Dataset entries
□ □ □

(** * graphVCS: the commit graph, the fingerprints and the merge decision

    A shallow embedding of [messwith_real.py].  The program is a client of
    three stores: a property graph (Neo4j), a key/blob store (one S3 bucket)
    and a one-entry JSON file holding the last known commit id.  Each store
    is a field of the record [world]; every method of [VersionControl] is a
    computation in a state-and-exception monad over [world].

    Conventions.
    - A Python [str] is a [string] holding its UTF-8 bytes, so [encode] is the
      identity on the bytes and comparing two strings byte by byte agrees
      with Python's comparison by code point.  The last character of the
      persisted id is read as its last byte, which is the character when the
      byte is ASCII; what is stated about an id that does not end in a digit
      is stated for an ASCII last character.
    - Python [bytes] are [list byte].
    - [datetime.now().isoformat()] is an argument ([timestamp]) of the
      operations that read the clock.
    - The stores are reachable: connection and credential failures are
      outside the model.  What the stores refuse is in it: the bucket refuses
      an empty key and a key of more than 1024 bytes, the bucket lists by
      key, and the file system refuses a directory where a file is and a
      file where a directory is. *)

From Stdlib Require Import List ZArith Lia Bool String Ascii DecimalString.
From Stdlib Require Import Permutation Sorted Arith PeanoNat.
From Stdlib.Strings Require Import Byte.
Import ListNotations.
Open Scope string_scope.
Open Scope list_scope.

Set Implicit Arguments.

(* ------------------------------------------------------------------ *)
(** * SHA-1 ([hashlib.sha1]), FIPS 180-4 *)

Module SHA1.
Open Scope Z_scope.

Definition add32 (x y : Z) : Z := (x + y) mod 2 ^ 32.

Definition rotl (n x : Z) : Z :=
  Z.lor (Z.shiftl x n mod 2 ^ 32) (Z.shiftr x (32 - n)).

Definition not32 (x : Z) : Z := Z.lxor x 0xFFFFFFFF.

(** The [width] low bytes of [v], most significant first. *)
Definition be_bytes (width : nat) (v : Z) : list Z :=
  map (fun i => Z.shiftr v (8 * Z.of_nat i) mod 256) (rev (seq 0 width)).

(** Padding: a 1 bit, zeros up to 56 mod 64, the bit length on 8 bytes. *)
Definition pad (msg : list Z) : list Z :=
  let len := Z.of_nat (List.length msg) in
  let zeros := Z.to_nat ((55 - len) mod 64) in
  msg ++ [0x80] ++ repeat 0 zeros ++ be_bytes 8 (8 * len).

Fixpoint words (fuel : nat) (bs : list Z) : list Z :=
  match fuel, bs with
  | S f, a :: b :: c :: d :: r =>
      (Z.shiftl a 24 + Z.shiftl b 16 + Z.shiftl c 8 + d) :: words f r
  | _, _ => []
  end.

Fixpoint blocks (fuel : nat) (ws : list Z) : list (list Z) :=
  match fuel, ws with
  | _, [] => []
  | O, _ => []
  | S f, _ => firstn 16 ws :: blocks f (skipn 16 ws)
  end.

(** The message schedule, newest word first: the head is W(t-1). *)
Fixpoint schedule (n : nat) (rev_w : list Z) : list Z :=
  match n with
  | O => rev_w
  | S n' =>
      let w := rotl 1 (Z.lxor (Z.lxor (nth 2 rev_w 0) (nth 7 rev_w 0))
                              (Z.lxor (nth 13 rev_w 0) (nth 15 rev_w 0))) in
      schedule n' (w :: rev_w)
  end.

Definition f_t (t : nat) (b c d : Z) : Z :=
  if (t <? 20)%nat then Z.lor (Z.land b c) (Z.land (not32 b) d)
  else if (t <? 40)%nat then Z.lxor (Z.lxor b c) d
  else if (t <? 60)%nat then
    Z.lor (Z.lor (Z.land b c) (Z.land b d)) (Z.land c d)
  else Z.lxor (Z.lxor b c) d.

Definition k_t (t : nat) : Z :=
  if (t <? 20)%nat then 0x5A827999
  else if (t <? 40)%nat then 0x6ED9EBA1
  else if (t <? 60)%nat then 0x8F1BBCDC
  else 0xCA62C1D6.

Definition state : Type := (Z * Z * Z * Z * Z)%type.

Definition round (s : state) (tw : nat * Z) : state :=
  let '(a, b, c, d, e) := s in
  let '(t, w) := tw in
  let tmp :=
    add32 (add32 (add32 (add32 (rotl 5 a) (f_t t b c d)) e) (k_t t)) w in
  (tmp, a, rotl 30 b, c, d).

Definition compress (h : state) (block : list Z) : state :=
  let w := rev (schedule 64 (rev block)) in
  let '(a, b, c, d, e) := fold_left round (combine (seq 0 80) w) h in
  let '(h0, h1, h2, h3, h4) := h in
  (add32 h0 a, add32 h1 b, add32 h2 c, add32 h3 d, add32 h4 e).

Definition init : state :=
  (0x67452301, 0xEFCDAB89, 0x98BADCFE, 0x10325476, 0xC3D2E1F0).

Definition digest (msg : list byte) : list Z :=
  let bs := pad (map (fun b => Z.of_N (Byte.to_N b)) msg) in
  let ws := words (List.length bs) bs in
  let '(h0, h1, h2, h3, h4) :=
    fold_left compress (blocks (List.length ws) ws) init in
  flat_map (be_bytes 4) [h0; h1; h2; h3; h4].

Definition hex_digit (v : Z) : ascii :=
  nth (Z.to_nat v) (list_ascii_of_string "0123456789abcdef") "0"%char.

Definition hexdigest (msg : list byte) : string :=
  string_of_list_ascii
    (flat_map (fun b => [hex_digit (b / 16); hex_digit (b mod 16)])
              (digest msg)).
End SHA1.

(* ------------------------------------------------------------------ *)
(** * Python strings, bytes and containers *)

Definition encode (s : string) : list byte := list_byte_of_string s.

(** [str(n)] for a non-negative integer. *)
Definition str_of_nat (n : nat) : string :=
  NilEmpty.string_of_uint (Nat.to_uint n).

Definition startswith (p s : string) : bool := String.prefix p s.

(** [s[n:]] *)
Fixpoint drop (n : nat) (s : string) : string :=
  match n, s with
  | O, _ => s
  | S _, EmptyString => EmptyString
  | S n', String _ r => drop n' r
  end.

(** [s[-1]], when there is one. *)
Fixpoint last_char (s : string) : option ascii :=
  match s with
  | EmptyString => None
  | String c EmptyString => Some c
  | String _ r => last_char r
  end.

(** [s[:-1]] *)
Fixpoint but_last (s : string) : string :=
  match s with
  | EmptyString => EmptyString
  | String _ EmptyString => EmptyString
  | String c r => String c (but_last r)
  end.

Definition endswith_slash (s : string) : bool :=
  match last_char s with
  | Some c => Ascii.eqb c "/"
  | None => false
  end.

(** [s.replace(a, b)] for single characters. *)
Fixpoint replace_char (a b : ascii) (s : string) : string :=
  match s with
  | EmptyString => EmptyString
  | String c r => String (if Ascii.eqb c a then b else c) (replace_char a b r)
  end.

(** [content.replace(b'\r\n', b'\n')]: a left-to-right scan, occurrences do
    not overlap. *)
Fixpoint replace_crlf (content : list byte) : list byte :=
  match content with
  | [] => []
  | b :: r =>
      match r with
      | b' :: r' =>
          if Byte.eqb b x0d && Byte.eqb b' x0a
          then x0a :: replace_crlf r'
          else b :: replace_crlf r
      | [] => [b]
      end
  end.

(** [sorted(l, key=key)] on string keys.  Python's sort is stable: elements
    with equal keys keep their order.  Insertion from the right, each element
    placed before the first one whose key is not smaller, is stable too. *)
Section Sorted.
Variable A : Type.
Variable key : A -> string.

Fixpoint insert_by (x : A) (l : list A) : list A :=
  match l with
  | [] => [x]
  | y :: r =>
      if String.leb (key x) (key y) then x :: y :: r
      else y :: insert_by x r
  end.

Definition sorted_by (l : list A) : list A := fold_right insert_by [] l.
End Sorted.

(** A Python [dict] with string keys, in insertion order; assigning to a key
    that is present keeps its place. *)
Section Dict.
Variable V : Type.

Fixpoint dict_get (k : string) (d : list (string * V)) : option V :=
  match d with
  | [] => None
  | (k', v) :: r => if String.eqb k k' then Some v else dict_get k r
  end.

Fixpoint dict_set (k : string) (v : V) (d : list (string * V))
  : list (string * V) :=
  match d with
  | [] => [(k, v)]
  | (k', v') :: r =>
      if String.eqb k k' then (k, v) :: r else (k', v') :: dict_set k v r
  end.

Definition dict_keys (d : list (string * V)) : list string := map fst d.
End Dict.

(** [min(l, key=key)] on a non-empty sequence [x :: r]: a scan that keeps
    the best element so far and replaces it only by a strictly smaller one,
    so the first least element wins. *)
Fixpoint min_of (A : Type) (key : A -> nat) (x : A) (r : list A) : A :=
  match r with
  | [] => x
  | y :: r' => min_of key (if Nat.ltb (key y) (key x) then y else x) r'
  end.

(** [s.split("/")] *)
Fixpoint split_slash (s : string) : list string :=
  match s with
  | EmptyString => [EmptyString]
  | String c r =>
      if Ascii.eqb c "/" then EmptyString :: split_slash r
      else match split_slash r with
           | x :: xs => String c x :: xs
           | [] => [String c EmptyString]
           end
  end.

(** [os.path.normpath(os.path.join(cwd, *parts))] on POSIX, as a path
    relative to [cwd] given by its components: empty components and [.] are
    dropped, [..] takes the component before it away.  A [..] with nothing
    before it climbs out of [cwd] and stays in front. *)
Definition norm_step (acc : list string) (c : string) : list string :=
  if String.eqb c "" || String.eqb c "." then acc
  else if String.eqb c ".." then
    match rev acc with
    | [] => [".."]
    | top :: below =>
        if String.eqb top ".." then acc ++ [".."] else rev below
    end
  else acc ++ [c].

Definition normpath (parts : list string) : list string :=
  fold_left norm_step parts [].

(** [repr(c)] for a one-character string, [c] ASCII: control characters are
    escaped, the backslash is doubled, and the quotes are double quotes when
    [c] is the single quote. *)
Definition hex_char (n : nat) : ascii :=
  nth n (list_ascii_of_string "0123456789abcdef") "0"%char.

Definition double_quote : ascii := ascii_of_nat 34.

□ □ □

[TASK INSTRUCTIONS]
Return only the lines between the one holding "nth (Z.to_nat v)" and the one holding "NilEmpty.string_of_uint (Nat.to_uint n).", inclusive, exactly as they appear above.

[RESPONSE TO THIS TASK]
  nth (Z.to_nat v) (list_ascii_of_string "0123456789abcdef") "0"%char.

Definition hexdigest (msg : list byte) : string :=
  string_of_list_ascii
    (flat_map (fun b => [hex_digit (b / 16); hex_digit (b mod 16)])
              (digest msg)).
End SHA1.

(* ------------------------------------------------------------------ *)
(** * Python strings, bytes and containers *)

Definition encode (s : string) : list byte := list_byte_of_string s.

(** [str(n)] for a non-negative integer. *)
Definition str_of_nat (n : nat) : string :=
  NilEmpty.string_of_uint (Nat.to_uint n).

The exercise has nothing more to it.